Lyndeborough voters approve budget at Town Meeting

LYNDEBOROUGH – The town has a new official holder of the Boston Post Cane as the oldest resident, and also has an official town song, “The Song of Lyndeborough.”

While Lucy Schmidt was on hand to receive accolades – and correct a couple of dates in her introduction by Selectman Fred Douglas – Wally Holt was unable to sing his composition, because of a cold so his CD was played. It is available at the Village Store.

Schmidt, 94, has been a resident since 1938, served a number of years as a voting official, and was part of many town celebrations and functions. She was accompanied by several members of her large extended family. She was presented a replica of the 1909 cane which she will hold. She noted that her father held the cane beginning in 1970.

In more serious business, the 65 voters who remained after the ceremonies, approved a budget of $1,806,333, which was explained by Budget Committee Chairman Don Guertin. The legal expense line of the budget was increased by $144,000 to cover the amount owed to the Town of Wilton in an error by the state Department of Revenue in the school apportionment in 2010.

The money will come from the town’s surplus funds.

Guertin said the budget, which is essentially the same as last year’s, includes a 1.5 percent raise for all employees.

Several budget lines are down because Town Administrator Kate Thorndyke has been in medical leave (and has since resigned) and the Police Department has been understaffed.

The rest of the warrant was concerned in various ways with Capital Reserve Funds and all were accepted with little or no discussion after Acting own Administrator Burton Reynolds explained the purpose and philosophy behind the funds.

He said several of the requested donations to the funds had been changed since last fall to spread the cost out over more years and reduce the bottom line. Some equipment, including a police cruiser “have been pushed out” a year or two.

Several of the established funds were changed to add the word “repair” to “replacement of.”

A fund for a backhoe was discontinued and a new one established for the 2008 loader.

At the close of the meeting, retiring selectman Kevin Boette was presented a plaque and thanks were extended to all who had helped during the year.

Lunch was provided by the Fire Department Auxiliary.

Voters at Town Meeting on Saturday approved the withdrawal of $144,000 from the town’s fund balance to repay Wilton for an error made in 2010 by the state Department of Revenue Administration in apportioning the cooperative school assessment.

Acting Administrator Burton Reynolds said 2010 was the first year after changes had been made in the Articles of Agreement between the two towns which changed part of the funding formula.

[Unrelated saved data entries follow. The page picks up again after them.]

Definition handleDeleteBook (env : Env) (bookId bookTitle : string) : M unit :=
  if negb (db env) then toast "Error" true
  else
    try_catch
      (deleteDoc env bookId;;
       toast "Book Deleted" false)
      (λ _, console_error "Error deleting book:";;
            toast "Error Deleting Book" true).

(** The look-up of the borrower's name in [handleConfirmIssueBook]. *)
Definition resolveUserName (env : Env) (issueToUserId issueToUserName : string)
    : M Value :=
  let finalUserName := or_else (Some (VStr issueToUserName)) (VStr "Unknown User") in
  if negb (truthy (Some (VStr issueToUserName))) && truthy (Some (VStr issueToUserId)) then
    try_catch
      (userDocSnap ← getUser env issueToUserId;
       match userDocSnap with
       | Some data =>
           mret (or_else (data !! "name") (or_else (data !! "email") (VStr "User")))
       | None =>
           toast "Warning" false;;
           mret finalUserName
       end)
      (λ _, console_error "Error fetching user details:";;
            toast "Warning" false;;
            mret finalUserName)
  else mret finalUserName.

(** [issuingBook], [issueToUserId] and [issueToUserName] are the state of
    the issue dialog. *)
Definition handleConfirmIssueBook (env : Env) (issuingBook : option Book)
    (issueToUserId issueToUserName : string) : M unit :=
  match issuingBook with
  | Some book =>
      if negb (db env) || negb (truthy (Some (VStr issueToUserId))) then
        toast "Error" true
      else
        finalUserName ← resolveUserName env issueToUserId issueToUserName;
        let issueDate : JsDate := Some (now env) in
        let dueDate := addDays (tz env) issueDate 14 in
        iso ← toISOString dueDate;
        let issueDetails : Doc :=
          {[ "userId" := VStr issueToUserId;
             "userName" := finalUserName;
             "issueDate" := VServerTimestamp;
             "dueDate" := VIso iso ]} in
        try_catch
          (updateDoc env (b_id book)
             [(Field "status", SetField (VStr "issued"));
              (Field "issueDetails", SetField (VMap issueDetails))];;
           logTransaction env
             {| tx_bookId := b_id book;
                tx_bookTitle := field book "title";
                tx_userId := Some (VStr issueToUserId);
                tx_userName := Some finalUserName;
                tx_type := issue;
                tx_dueDate := Some iso;
                tx_notes := Some ("Issued by Admin: " +:+ adminName) |};;
           toast "Book Issued" false)
          (λ _, console_error "Error issuing book:";;
                toast "Error Issuing Book" true)
  | None => toast "Error" true
  end.

Definition handleReturnBook (env : Env) (book : Book) : M unit :=
  if negb (db env) then toast "Error" true
  else
    try_catch
      (updateDoc env (b_id book)
         [(Field "status", SetField (VStr "available"));
          (Field "issueDetails", DeleteField)];;
       logTransaction env
         {| tx_bookId := b_id book;
            tx_bookTitle := field book "title";
            tx_userId := Some (or_else (prop (issueDetails book) "userId")
                                       (VStr "unknown_user_return"));
            tx_userName := Some (or_else (prop (issueDetails book) "userName")
                                         (VStr "Unknown User"));
            tx_type := return_;
            tx_dueDate := None;
            tx_notes := Some ("Returned to Admin: " +:+ adminName) |};;
       toast "Book Returned" false)
      (λ _, console_error "Error returning book:";;
            toast "Error Returning Book" true).

End BookManagementTab.

(** ** Every handler that writes to the store *)

Inductive Action :=
  | RequestIssue (bookId bookTitle : string)
  | RenewBook (userBooks : list Book) (bookId bookTitle : string)
  | RequestReturn (bookId bookTitle : string)
  | Donate (encodeURIComponent : string → string) (f : DonateBookTab.Form)
  | ApproveRequest (book : Book)
  | RejectRequest (book : Book)
  | ApproveReturn (book : Book)
  | RejectReturn (book : Book)
  | ApproveDonation (book : Book)
  | RejectDonation (book : Book)
  | ConfirmIssueBook (issuingBook : option Book) (issueToUserId issueToUserName : string)
  | ReturnBook (book : Book)
  | SaveBook (bookData : Doc)
  | DeleteBook (bookId bookTitle : string).

Definition handler (env : Env) (a : Action) : M unit :=
  match a with
  | RequestIssue i t => BrowseBooksTab.handleRequestIssue env i t
  | RenewBook bs i t => IssuedBooksTab.handleRenewBook env bs i t
  | RequestReturn i t => IssuedBooksTab.handleRequestReturn env i t
  | Donate enc f => DonateBookTab.handleSubmit env enc f
  | ApproveRequest b => IssueRequestsTab.handleApproveRequest env b
  | RejectRequest b => IssueRequestsTab.handleRejectRequest env b
  | ApproveReturn b => ReturnRequestsTab.handleApproveReturn env b
  | RejectReturn b => ReturnRequestsTab.handleRejectReturn env b
  | ApproveDonation b => DonationApprovalTab.handleApproveDonation env b
  | RejectDonation b => DonationApprovalTab.handleRejectDonation env b
  | ConfirmIssueBook b i n => BookManagementTab.handleConfirmIssueBook env b i n
  | ReturnBook b => BookManagementTab.handleReturnBook env b
  | SaveBook d => BookManagementTab.handleSaveBook env d
  | DeleteBook i t => BookManagementTab.handleDeleteBook env i t
  end.

(** The snapshot a tab holds of a stored document. *)
Definition snapshot (id : string) (d : Doc) : Book := {| b_id := id; b_data := d |}.

(** * Properties *)

(** ** Concrete books, users and environments used in the examples *)

Module Fixtures.

Definition day : Z := msPerDay.

Definition alice : User :=
  {| u_id := "u1"; u_email := Some "alice@pes.edu"; u_role := user;
     u_name := Some "Alice" |}.

(** An environment in UTC in which every backend call commits. *)
Definition env_at (clock : Z) : Env :=
  {| db := true; currentUser := Some alice; now := clock; serverTime := clock;
     tz := fixedOffset 0; booksWriteOk := true; transactionsWriteOk := true;
     usersReadOk := true; ignoreUndefinedProperties := false;
     parse := λ _, None; localeDate := λ _, "a date" |}.

(** An hour, and the zone of New York around the tenth of March 2024 (day
    19792 of the epoch): five hours behind UTC until 07:00 UTC of that
    day, four hours behind from then on; the local hour from 02:00 to
    03:00 that the change skips is read with the earlier offset. *)
Definition hour : Z := 3600000.

Definition newYork2024 : TimeZone :=
  {| offsetAt := λ t, if t <? 19792 * day + 7 * hour then - 5 * hour else - 4 * hour;
     offsetOfLocal := λ l, if l <? 19792 * day + 3 * hour then - 5 * hour else - 4 * hour |}.

(** The environment [env_at clock] moved to that zone. *)
Definition env_in_newYork (clock : Z) : Env :=
  {| db := true; currentUser := Some alice; now := clock; serverTime := clock;
     tz := newYork2024; booksWriteOk := true; transactionsWriteOk := true;
     usersReadOk := true; ignoreUndefinedProperties := false;
     parse := λ _, None; localeDate := λ _, "a date" |}.

(** Book [B1], requested by Alice at [requested], and the same book once
    issued with due date [due]. *)
Definition requested_doc (requested : Z) : Doc :=
  {[ "title" := VStr "SICP"; "author" := VStr "Abelson"; "isbn" := VStr "0262510871";
     "status" := VStr "issue_requested";
     "issueDetails" := VMap {[ "userId" := VStr "u1"; "userName" := VStr "Alice";
                               "issueDate" := VTimestamp requested;
                               "dueDate" := VNull ]} ]}.

Definition issued_doc (requested due : Z) : Doc :=
  {[ "title" := VStr "SICP"; "author" := VStr "Abelson"; "isbn" := VStr "0262510871";
     "status" := VStr "issued";
     "issueDetails" := VMap {[ "userId" := VStr "u1"; "userName" := VStr "Alice";
                               "issueDate" := VTimestamp requested;
                               "dueDate" := VIso due ]} ]}.

Definition pending_doc : Doc :=
  {[ "title" := VStr "TAPL"; "author" := VStr "Pierce"; "isbn" := VStr "0262162091";
     "status" := VStr "donated_pending_approval";
     "donatedBy" := VMap {[ "userId" := VStr "u1"; "userName" := VStr "Alice";
                            "date" := VTimestamp 0 ]} ]}.

Definition world_with (id : string) (d : Doc) : World :=
  {| books := {[ id := d ]}; users := ∅; transactions := []; journal := [];
     toasts := []; console := [] |}.

End Fixtures.
Import Fixtures.

(** ** Vocabulary of the statements *)

(** The same environment with another answer of the backend to the write
    to [books], respectively to the append to [transactions]. *)
Definition set_booksWriteOk (ok : bool) (env : Env) : Env :=
  {| db := db env; currentUser := currentUser env; now := now env;
     serverTime := serverTime env; tz := tz env; booksWriteOk := ok;
     transactionsWriteOk := transactionsWriteOk env;
     usersReadOk := usersReadOk env;
     ignoreUndefinedProperties := ignoreUndefinedProperties env;
     parse := parse env; localeDate := localeDate env |}.

Definition set_transactionsWriteOk (ok : bool) (env : Env) : Env :=
  {| db := db env; currentUser := currentUser env; now := now env;
     serverTime := serverTime env; tz := tz env; booksWriteOk := booksWriteOk env;
     transactionsWriteOk := ok;
     usersReadOk := usersReadOk env;
     ignoreUndefinedProperties := ignoreUndefinedProperties env;
     parse := parse env; localeDate := localeDate env |}.

(** Field [k] of the stored book [id]. *)
Definition stored (w : World) (id k : string) : JsVal :=
  books w !! id ≫= λ d, d !! k.

(** The due date inside the stored [issueDetails] of book [id]. *)
Definition storedDueDate (w : World) (id : string) : JsVal :=
  prop (stored w id "issueDetails") "dueDate".

(** Whether [logTransaction] gets its entry committed. *)
Definition logged (env : Env) (d : TransactionData) : bool :=
  db env
  && negb (has_undefined d && negb (ignoreUndefinedProperties env))
  && transactionsWriteOk env.

(** The classification of a due date as the specification words it: both
    instants are reduced to their local calendar day, then compared. *)
Inductive Classification := c_overdue | c_due_soon | c_issued.

Definition classifyByDay (tz : TimeZone) (due now : Z) : Classification :=
  if localDay tz due <? localDay tz now then c_overdue
  else if localDay tz due - localDay tz now <=? 3 then c_due_soon
  else c_issued.

(** The log entry [handleRejectReturn] builds for a book. *)
Definition returnRejectEntry (book : Book) : TransactionData :=
  {| tx_bookId := b_id book;
     tx_bookTitle := field book "title";
     tx_userId := prop (issueDetails book) "userId";
     tx_userName := prop (issueDetails book) "userName";
     tx_type := return_reject;
     tx_dueDate := None;
     tx_notes := Some ("Return request rejected by Admin: " +:+ adminName) |}.

(** The values [handleRequestIssue] leaves in [issueDetails], once the
    server has put its time in place of the sentinel. *)
Definition requestDetails (env : Env) (u : User) : Doc :=
  {[ "userId" := VStr (u_id u);
     "userName" := VStr (first_name (u_name u) (u_email u) "User");
     "issueDate" := VTimestamp (serverTime env);
     "dueDate" := VNull ]}.

(** The log entry [handleRequestIssue] builds. *)
Definition issueRequestEntry (u : User) (bookId bookTitle : string) : TransactionData :=
  {| tx_bookId := bookId;
     tx_bookTitle := Some (VStr bookTitle);
     tx_userId := Some (VStr (u_id u));
     tx_userName := Some (VStr (first_name (u_name u) (u_email u) "User"));
     tx_type := issue_request;
     tx_dueDate := None;
     tx_notes := None |}.



Definition isBookWrite (ev : Write) : Prop :=
  match ev with
  | TransactionAdded _ => False
  | _ => True
  end.

(** What one run of a handler adds to the journal: nothing, one write to
    [books], or one write to [books] followed by one log entry. *)
Definition journalStep (w w' : World) : Prop :=
  (journal w' = journal w ∧ books w' = books w ∧ transactions w' = transactions w)
  ∨ ∃ ev, isBookWrite ev
      ∧ ((journal w' = (journal w ++ [ev])%list ∧ transactions w' = transactions w)
         ∨ ∃ t, journal w' = (journal w ++ [ev; TransactionAdded t])%list
                ∧ transactions w' = (transactions w ++ [t])%list).

(** In journal [j], an entry of type [ty] about book [id] was committed
    before the deletion of that book. *)
Definition loggedBeforeDeletion (j : list Write) (ty : TransactionType) (id : string) : Prop :=
  ∃ j1 t j2, j = (j1 ++ TransactionAdded t :: j2)%list
    ∧ tx_type (t_data t) = ty ∧ tx_bookId (t_data t) = id
    ∧ BookDeleted id ∈ j2.

(** The console line [logTransaction] leaves when its append fails. *)
Definition logWarning : string := "Error logging transaction:".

The change was not noted by the DRA and Wilton was assessed part of Lyndeborough’s share.

A town has ten days to note errors in the DRA findings, Reynolds said, and neither town did until the following year when Reynolds noted the error.

While Lyndeborough has never disputed the fact that they owed the funds, no legal way was found to repay it. The question went to Superior Court and the judge ruled that a contract – The Articles of Agreement – outweighed tax law and Lyndeborough had to repay the funds.

Reynolds said the fund balance to be used, money left over from previous years, had been mostly paid by taxpayers in 2010 and 2011 and therefore was not impacting today’s voters. He said the selectmen would “work out a payment schedule over the coming year to repay the money.”

Use of the fund balance will not affect this year’s tax rate.

Asked about the amount in the fund balance, Reynolds said, “At the end of 2012, there was a balance of $687,000,” but $168,000 of that had been used to reduce taxes.

The fund balance, he said, “is an accounting, not an actual cash balance.” Currently there is $300,000 in uncollected taxes.

It is the selectmen’s policy to keep between 6 and 12 percent of revenues in reserve as required by the DRA.

“The auditors will be here in May,” he said, “and I think we’ll find that we will be well within that.”

Asked why the town didn’t go back to court to disputer the finding, Reynolds said court costs are about $15,000.